▸ Problem details
Only one portion of the data is to be written out: from the line bearing "(c =? 10) || (c =? 13)" through the line bearing "(c =? 9) || (c =? 11)". Write it exactly as it appears.

▸ Study material
(** * AgriDrone-Server: the LLM-mediated guidance pipeline

    A shallow embedding of [services/llmAdapter.js], [routes/chat.js],
    [routes/recommendations.js], [models/Recommendation.js] and
    [models/ChatMessage.js], then of the parts of [middleware/validation.js],
    [middleware/errorHandler.js], [middleware/security.js],
    [utils/logger.js] and [index.js] around them, followed by the
    properties of the guidance pipeline that the specification states
    about them and by further properties of the code. *)

From Stdlib Require Import ZArith NArith Ascii String Lia.
From Stdlib Require DecimalString.
From stdpp Require Import base option list sorting gmap.

Local Open Scope N_scope.
Set Warnings "-register-all".

(** ** JavaScript strings

    A JavaScript string is a sequence of UTF-16 code units.  Every text
    constant of the sources is ASCII except the dashes of the disclaimer and
    of the chat system prompt and the cross mark of the streaming error
    text, which are given by their code units. *)
Module JsString.

Definition jsstring := list N.

(** An ASCII literal as code units. *)
Definition u (s : string) : jsstring :=
  map N_of_ascii (list_ascii_of_string s).

(** An ASCII literal in which [~] stands for the double quote. *)
Definition tq (s : string) : jsstring :=
  map (fun c => if c =? 126 then 34 else c) (u s).

Definition em_dash : N := 8212.
Definition en_dash : N := 8211.
Definition cross_mark : N := 10060.
Definition nl : jsstring := [10].

(** LineTerminator: LF, CR, LS, PS. *)
Definition isLineTerminator (c : N) : bool :=
  (c =? 10) || (c =? 13) || (c =? 8232) || (c =? 8233).

(** WhiteSpace and LineTerminator, the class of [\s] and of [trim]. *)
Definition isSpace (c : N) : bool :=
  (c =? 9) || (c =? 11) || (c =? 12) || (c =? 32) || (c =? 160)
  || (c =? 5760) || ((8192 <=? c) && (c <=? 8202)) || (c =? 8239)
  || (c =? 8287) || (c =? 12288) || (c =? 65279) || isLineTerminator c.

Fixpoint trimStart (s : jsstring) : jsstring :=
  match s with
  | c :: s' => if isSpace c then trimStart s' else s
  | [] => []
  end.

Definition trimEnd (s : jsstring) : jsstring := rev (trimStart (rev s)).

Definition trim (s : jsstring) : jsstring := trimEnd (trimStart s).

Fixpoint startsWith (pat s : jsstring) : bool :=
  match pat, s with
  | [], _ => true
  | p :: pat', c :: s' => (c =? p) && startsWith pat' s'
  | _ :: _, [] => false
  end.

(** [s.includes(pat)] *)
Fixpoint includes (s pat : jsstring) : bool :=
  startsWith pat s ||
  match s with
  | [] => false
  | _ :: s' => includes s' pat
  end.

Definition eqb (a b : jsstring) : bool := bool_decide (a = b).

(** [toLowerCase] on the ASCII letters; other code units are left as they
    are (the case tables of Unicode are not part of the sources, and the
    request validator admits only [a-z0-9-] in a disease key). *)
Definition lowerUnit (c : N) : N :=
  if (65 <=? c) && (c <=? 90) then c + 32 else c.

Definition toLowerCase (s : jsstring) : jsstring := map lowerUnit s.

End JsString.
Import JsString.

(** ** Regular expressions

    The fragment the sources use: a sequence of atoms, each a single code
    unit of a class, an optional one or a greedy repetition of one.
    Matching is the backtracking search of the language: leftmost start,
    greedy choices first. *)
Module RegExp.

Inductive atom :=
| One (p : N -> bool)
| Opt (p : N -> bool)
| Star (p : N -> bool).

Definition regex := list atom.

(** A greedy repetition of the class [p] followed by the rest of the
    pattern [k]: the longest run first, then shorter ones. *)
Fixpoint starLoop (p : N -> bool) (k : jsstring -> option jsstring) (s : jsstring)
  : option jsstring :=
  match s with
  | c :: s' =>
      if p c then
        match starLoop p k s' with
        | Some t => Some t
        | None => k s
        end
      else k s
  | [] => k []
  end.

(** The remainder of [s] after the first match of [r] anchored at the
    start of [s]. *)
Fixpoint execHere (r : regex) (s : jsstring) {struct r} : option jsstring :=
  match r with
  | [] => Some s
  | One p :: r' =>
      match s with
      | c :: s' => if p c then execHere r' s' else None
      | [] => None
      end
  | Opt p :: r' =>
      match s with
      | c :: s' =>
          if p c then
            match execHere r' s' with
            | Some t => Some t
            | None => execHere r' s
            end
          else execHere r' s
      | [] => execHere r' []
      end
  | Star p :: r' => starLoop p (execHere r') s
  end.

(** A match: the text before it, the matched text, the text after it. *)
Record found := Found { before : jsstring; matched : jsstring; after : jsstring }.

(** [r.exec(s)] without the sticky or global flag. *)
Fixpoint exec (r : regex) (s : jsstring) : option found :=
  match execHere r s with
  | Some rest => Some (Found [] (take (length s - length rest) s) rest)
  | None =>
      match s with
      | [] => None
      | c :: s' =>
          match exec r s' with
          | Some (Found b m a) => Some (Found (c :: b) m a)
          | None => None
          end
      end
  end.

(** [r.test(s)] *)
Definition test (r : regex) (s : jsstring) : bool :=
  match exec r s with Some _ => true | None => false end.

(** [s.match(r)[0]] for a pattern without the global flag. *)
Definition matchFirst (r : regex) (s : jsstring) : option jsstring :=
  matched <$> exec r s.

▸ Problem solution
  (c =? 10) || (c =? 13) || (c =? 8232) || (c =? 8233).

(** WhiteSpace and LineTerminator, the class of [\s] and of [trim]. *)
Definition isSpace (c : N) : bool :=
  (c =? 9) || (c =? 11) || (c =? 12) || (c =? 32) || (c =? 160)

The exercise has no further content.